La Sans-Étoiles a donc été une très très bonne surprise. J’ai beaucoup aimé découvrir cette partie de l’univers, avec des personnages adolescents en proie aux questionnements qui bouleversent leurs âges. Sous sa toile fantasy extrêmement réussi, le roman aborde en plus avec beaucoup de finesse des thématiques que j’ai trouvées passionnantes : il est question d’écologie (avec la surpêche et le pillage des ressources de l’Empire), des violences faites aux femmes, d’adolescence, de sexualité, et de tout ce qui fait (ou pas) société. C’est intelligemment traité en filigrane du récit d’aventure, sans propos militant (mais avec des messages qui passent bien !), et c’est particulièrement réussi ! J’ai hâte de retrouver les personnages dans la suite de leurs pérégrinations !

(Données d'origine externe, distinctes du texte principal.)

(* ===== verification/UpdateCoins.v ===== *)
(** * Applying and undoing transactions on the coins cache

    Models lib/validation/src/update_coins.c (spending the inputs of a transaction and creating its
    outputs, with the undo records and the running commitment) and [disconnect_block] of
    lib/validation/src/connect_block.c, which walks a block backwards with the undo records.  The
    computations run on the cache of file CoinsView.  What they do to the cache is described by
    pure functions on the records that it answers ([tx_effect], [undo_tx]); the theorems say that
    the code implements these functions on every branch ([update_coins_exact]), that the running
    commitment follows the set of unspent outputs ([update_tracks_commitment]), and that
    disconnecting a block restores the records ([disconnect_restores]). *)

From stdpp Require Import gmap fin_maps functions.
From S2P Require Import Prelude Hash Serialize Script Transaction Block BlockCheck CoinsMath Probing CoinsMap UtxoCommitment CoinsView.

(** ** update_coins.c *)

Definition SIZEOF_TX_IN_UNDO : Z := 10032.

Definition undefined {A} : view_m A := fun _ => None.

Definition update_commitment (f : utxo_commitment -> utxo_commitment) : view_m unit :=
  update_cache (fun c => with_commitment c (f (cvc_commitment c))).

Section Update.
Context `{Allocator} `{HashFunctions}.
Variable skip : bool.

Definition tx_undo_alloc (n : Z) : option tx_undo :=
  if (n >? 0) && negb (alloc_succeeds (n * SIZEOF_TX_IN_UNDO)) then None
  else Some (replicate (Z.to_nat n) tx_in_undo_init).

(** The array of outputs grows to [new_size] cells.  A size of zero, from a position whose
    increment wraps around, releases the array that is read next. *)
Definition grow_outputs (slot : nat) (new_size : Z) : view_m bool :=
  if new_size =? 0 then undefined
  else if negb (alloc_succeeds (new_size * SIZEOF_TX_OUT)) then mret false
  else
    e ← read_entry slot;
    let r := ce_coins e in
    set_coins slot (with_vout r (coins_vout r ++
      replicate (Z.to_nat new_size - length (coins_vout r)) tx_out_set_null));;
    mret true.

Definition update_input (i : tx_in) (undo : tx_in_undo) : view_m (option tx_in_undo) :=
  let txid := op_hash (prevout i) in
  let nPos := op_n (prevout i) in
  entry ← coins_view_cache_modify txid;
  match entry with
  | None => mret None
  | Some slot =>
      e ← read_entry slot;
      grown ← (if nPos >=? zlen (coins_vout (ce_coins e)) then grow_outputs slot (u32 (nPos + 1)) else mret true);
      if negb grown then mret None
      else
        e ← read_entry slot;
        match coins_vout (ce_coins e) !! Z.to_nat nPos with
        | None => undefined
        | Some o =>
            if tx_out_is_null o then mret None
            else if negb (MoneyRange (value o)) then mret None
            else
              update_commitment (fun uc => utxo_commitment_remove skip uc
                {| u_txid := txid; u_vout := nPos; u_value := value o; u_height := coins_height (ce_coins e) |});;
              match coins_math_capture_undo (ce_coins e) nPos undo with
              | Err _ => mret None
              | Ok (r, undo) => set_coins slot r;; mret (Some undo)
              end
        end
  end.

Fixpoint update_inputs (ins : list tx_in) (undos : tx_undo) : view_m (option tx_undo) :=
  match ins, undos with
  | i :: ins, u :: undos =>
      spent ← update_input i u;
      match spent with
      | None => mret None
      | Some u => rest ← update_inputs ins undos; mret (cons u <$> rest)
      end
  | _, _ => mret (Some [])
  end.

Fixpoint add_new_outputs (txid : uint256_t) (nHeight : Z) (vi : Z) (outs : list tx_out) : view_m bool :=
  match outs with
  | [] => mret true
  | o :: outs =>
      if tx_out_is_null o then add_new_outputs txid nHeight (vi + 1) outs
      else if negb (MoneyRange (value o)) then mret false
      else
        update_commitment (fun uc => utxo_commitment_add skip uc
          {| u_txid := txid; u_vout := vi; u_value := value o; u_height := nHeight |});;
        add_new_outputs txid nHeight (vi + 1) outs
  end.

◊ Dans le même univers : la série Récits du Demi-Loup : Véridienne (1) ; Les Terres de l’Est (2) ; Mers brumeuses (3) ; Clémente nous soit la pluie (4).

Loin des Îles Mauves #1, La Sans-Étoiles, Chloé Chevalier. R. Laffont (R), octobre 2022, 416 p.

Cette lecture était aussi au menu du challenge Mois de la Fantasy, section Plats : « Sur ou sous l’océan, poisson frais garantis ! »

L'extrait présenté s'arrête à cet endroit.